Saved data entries
== == ==

Lemma related_insert (sm : kmap) (m : pair_map) (c : Z) (key : list Z) (p : kv_pair) :
  kv_related sm m -> fits 64 c -> Forall byte_ok key -> size_of key < room_for_payer -> fits 64 (p_payer p) -> size_of (p_value p) < room_for_payer ->
  kv_related (<[raw_key c key := raw_value p]> sm) (<[c :: key := p]> m).
Proof.
  intros Hr Hc Hk Sk Hp Sv. split.
  - intros d x Hd Hx. destruct (decide (c :: key = d :: x)) as [[= -> ->]|Hne]; [by rewrite !lookup_insert_eq|]. rewrite !lookup_insert_ne; [by apply (kr_lookup _ _ Hr)|done|].
    intros [-> ->]%raw_key_inj; done.
  - intros k [<- |[_ Hs]]%lookup_insert_is_Some Hpre; [by exists c, key|by apply (kr_raw _ _ Hr)].
  - intros k [<- |[_ Hs]]%lookup_insert_is_Some; [|by apply (kr_bytes _ _ Hr)]. rewrite raw_key_eq. apply Forall_app. split; [by apply prefix_key_bytes|done].
  - intros k q [[<- <-]|[_ Hq]]%lookup_insert_Some; [by exists c, key|by apply (kr_pair _ _ Hr)].
Qed.

Lemma related_delete (sm : kmap) (m : pair_map) (c : Z) (key : list Z) :
  kv_related sm m -> fits 64 c -> Forall byte_ok key -> kv_related (delete (raw_key c key) sm) (delete (c :: key) m).
Proof.
  intros Hr Hc Hk. split.
  - intros d x Hd Hx. destruct (decide (c :: key = d :: x)) as [[= -> ->]|Hne]; [by rewrite !lookup_delete_eq|]. rewrite !lookup_delete_ne; [by apply (kr_lookup _ _ Hr)|done|].
    intros [-> ->]%raw_key_inj; done.
  - intros k [_ Hs]%lookup_delete_is_Some. by apply (kr_raw _ _ Hr).
  - intros k [_ Hs]%lookup_delete_is_Some. by apply (kr_bytes _ _ Hr).
  - intros k q [_ Hq]%lookup_delete_Some. by apply (kr_pair _ _ Hr).
Qed.

(** A key of the session with the prefix is that of a pair. *)
Lemma related_pair (sm : kmap) (m : pair_map) (c : Z) (p : list Z) (k : list Z) :
  kv_related sm m -> fits 64 c -> is_Some (sm !! k) -> make_prefix_key c p `prefix_of` k ->
  exists key q, k = raw_key c key /\ Forall byte_ok key /\ m !! (c :: key) = Some q /\ sm !! k = Some (raw_value q) /\ c :: p `prefix_of` c :: key.
Proof.
  intros Hr Hc Hk Hp. destruct (kr_raw _ _ Hr k Hk) as (d & key & Hd & Hb & ->); [by etransitivity; [|exact Hp]; eexists|].
  assert (d = c) as -> by by eapply prefix_of_raw_contract. rewrite (kr_lookup _ _ Hr c key Hc Hb) in *. destruct (m !! (c :: key)) as [q|] eqn:Eq; [|by destruct Hk].
  exists key, q. split_and!; [done..|]. by apply prefix_of_raw.
Qed.
Lemma pair_related (sm : kmap) (m : pair_map) (c : Z) (p key : list Z) :
  kv_related sm m -> is_Some (m !! (c :: key)) -> c :: p `prefix_of` c :: key -> is_Some (sm !! raw_key c key) /\ make_prefix_key c p `prefix_of` raw_key c key.
Proof.
  intros Hr [q Hq] Hp. destruct (kr_pair _ _ Hr _ _ Hq) as (c' & key' & [= <- <-] & Hc & Hb & _). split; [|by apply prefix_of_raw].
  rewrite (kr_lookup _ _ Hr c key Hc Hb), Hq. by eexists.
Qed.

(** ** Searches in the session and among the pairs *)
Section search.
Context (sm : kmap) (m : pair_map) (x : Z) (p : list Z) (nxt : list Z) (e : iterator).
Context (Hr : kv_related sm m) (Hx : fits 64 x).
Context (Hnext : forall a, Forall byte_ok a -> make_prefix_key x p `prefix_of` a <-> make_prefix_key x p ≤ₖ a /\ a <ₖ nxt).
Context (He : nearest_up (fun y => is_Some (sm !! y) /\ nxt ≤ₖ y) e).

(** The iterator of the session is where the search among the pairs is, or at the first key past the prefix when the search found nothing. *)
Definition placed (sp : option (list Z)) (it : iterator) : Prop :=
  match sp with Some k => exists key, k = x :: key /\ it = Some (raw_key x key) | None => it = e end.

Lemma range_pair (k : list Z) : is_Some (sm !! k) -> make_prefix_key x p ≤ₖ k -> k <ₖ nxt -> exists key, k = raw_key x key /\ is_Some (with_prefix (x :: p) m !! (x :: key)).
Proof.
  intros Hk H1 H2. assert (Hp : make_prefix_key x p `prefix_of` k) by (apply Hnext; [by apply (kr_bytes _ _ Hr)|done]).
  destruct (related_pair sm m x p k Hr Hx Hk Hp) as (key & q & -> & _ & Hq & _ & Hpre). exists key. split; [done|]. apply with_prefix_stored. rewrite Hq. by split; [eexists|].
Qed.
Lemma pair_range (k : list Z) : is_Some (with_prefix (x :: p) m !! k) -> exists key, k = x :: key /\ is_Some (sm !! raw_key x key) /\
  make_prefix_key x p ≤ₖ raw_key x key /\ raw_key x key <ₖ nxt /\ x :: p `prefix_of` x :: key.
Proof.
  intros [Hk Hp]%with_prefix_stored. destruct Hk as [q Hq]. destruct (kr_pair _ _ Hr _ _ Hq) as (d & key & -> & _ & Hb & _).
  apply prefix_cons_iff in Hp as Hp'. destruct Hp' as [<- _]. exists key. destruct (pair_related sm m x p key Hr) as [H1 H2]; [by eexists|done|].
  pose proof (proj1 (Hnext _ (kr_bytes _ _ Hr _ H1)) H2) as [? ?]. done.
Qed.

Lemma locate_up (A Q : list Z -> Prop) (it sp : option (list Z)) :
  nearest_up (fun y => is_Some (sm !! y) /\ A y) it -> (forall y, A y -> make_prefix_key x p ≤ₖ y) -> (forall y, nxt ≤ₖ y -> A y) ->
  (forall key, is_Some (sm !! raw_key x key) -> x :: p `prefix_of` x :: key -> A (raw_key x key) <-> Q (x :: key)) ->
  nearest_up (fun y => is_Some (with_prefix (x :: p) m !! y) /\ Q y) sp -> placed sp it.
Proof.
  intros Hit HA1 HA2 HAQ Hsp. destruct sp as [k|]; simpl in *.
  - destruct Hsp as [[Hk Qk] Hmin]. destruct (pair_range k Hk) as (key & -> & Hs & Hlo & Hhi & Hpre). exists key. split; [done|]. apply (HAQ key Hs Hpre) in Qk.
    destruct it as [y|]; [|by destruct (Hit (raw_key x key))]. destruct Hit as [[Hy Ay] Hy']. specialize (Hy' _ (conj Hs Qk)).
    destruct (range_pair y Hy) as (key' & -> & Hin); [by apply HA1|key_order|]. destruct (pair_range _ Hin) as (? & [= <-] & Hst' & _ & _ & Hpre'). apply (HAQ key' Hst' Hpre') in Ay.
    specialize (Hmin _ (conj Hin Ay)). apply (proj1 (raw_key_le x key' key)) in Hy'. assert (x :: key' = x :: key) as [= ->] by key_order. done.
  - destruct it as [y|].
    + destruct Hit as [[Hy Ay] Hy']. assert (Hny : nxt ≤ₖ y).
      { apply key_le_lt. intros Hlt. destruct (range_pair y Hy) as (key' & -> & Hin); [by apply HA1|done|]. destruct (pair_range _ Hin) as (? & [= <-] & Hst' & _ & _ & Hpre').
        apply (HAQ key' Hst' Hpre') in Ay. by apply (Hsp (x :: key')). }
      destruct e as [y'|]; simpl in He; [|by destruct (He y)]. destruct He as [[Hs Hn] Hmin]. specialize (Hmin y (conj Hy Hny)). specialize (Hy' y' (conj Hs (HA2 y' Hn))). f_equal. key_order.
    + destruct e as [y'|]; [|done]. destruct He as [[Hs Hn] _]. destruct (Hit y'). split; [done|]. by apply HA2.
Qed.

Lemma locate_down (A Q : list Z -> Prop) (it sp : option (list Z)) (b : list Z) :
  nearest_down (fun y => is_Some (sm !! y) /\ A y) it -> (forall y, is_Some (sm !! y) -> A y -> y <ₖ nxt) ->
  is_Some (sm !! b) -> A b -> make_prefix_key x p ≤ₖ b ->
  (forall key, is_Some (sm !! raw_key x key) -> x :: p `prefix_of` x :: key -> A (raw_key x key) <-> Q (x :: key)) ->
  nearest_down (fun y => is_Some (with_prefix (x :: p) m !! y) /\ Q y) sp -> exists key, sp = Some (x :: key) /\ it = Some (raw_key x key).
Proof.
  intros Hit HA Hb Ab Hpb HAQ Hsp. destruct it as [y|]; simpl in Hit; [|by destruct (Hit b)]. destruct Hit as [[Hy Ay] Hmax]. pose proof (Hmax b (conj Hb Ab)) as Hby.
  destruct (range_pair y Hy) as (key & -> & Hin); [key_order|by apply HA|]. destruct (pair_range _ Hin) as (? & [= <-] & Hst & _ & _ & Hpre).
  exists key. split; [|done]. pose proof (proj1 (HAQ key Hst Hpre) Ay) as Qk. destruct sp as [k|]; simpl in Hsp; [|by destruct (Hsp (x :: key))]. destruct Hsp as [[Hk Qk'] Hmax'].
  destruct (pair_range k Hk) as (key' & -> & Hs' & _ & _ & Hpre'). apply (HAQ key' Hs' Hpre') in Qk'. specialize (Hmax _ (conj Hs' Qk')). specialize (Hmax' _ (conj Hin Qk)).
  apply (proj1 (raw_key_le x key' key)) in Hmax. f_equal. key_order.
Qed.
End search.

== == ==

■ **EXERCISE PROMPT**
All lines in the records with the string "option" should be copied out.

■ **ANSWER FOR THE TASK**
Definition placed (sp : option (list Z)) (it : iterator) : Prop :=
Lemma locate_up (A Q : list Z -> Prop) (it sp : option (list Z)) :
Lemma locate_down (A Q : list Z -> Prop) (it sp : option (list Z)) (b : list Z) :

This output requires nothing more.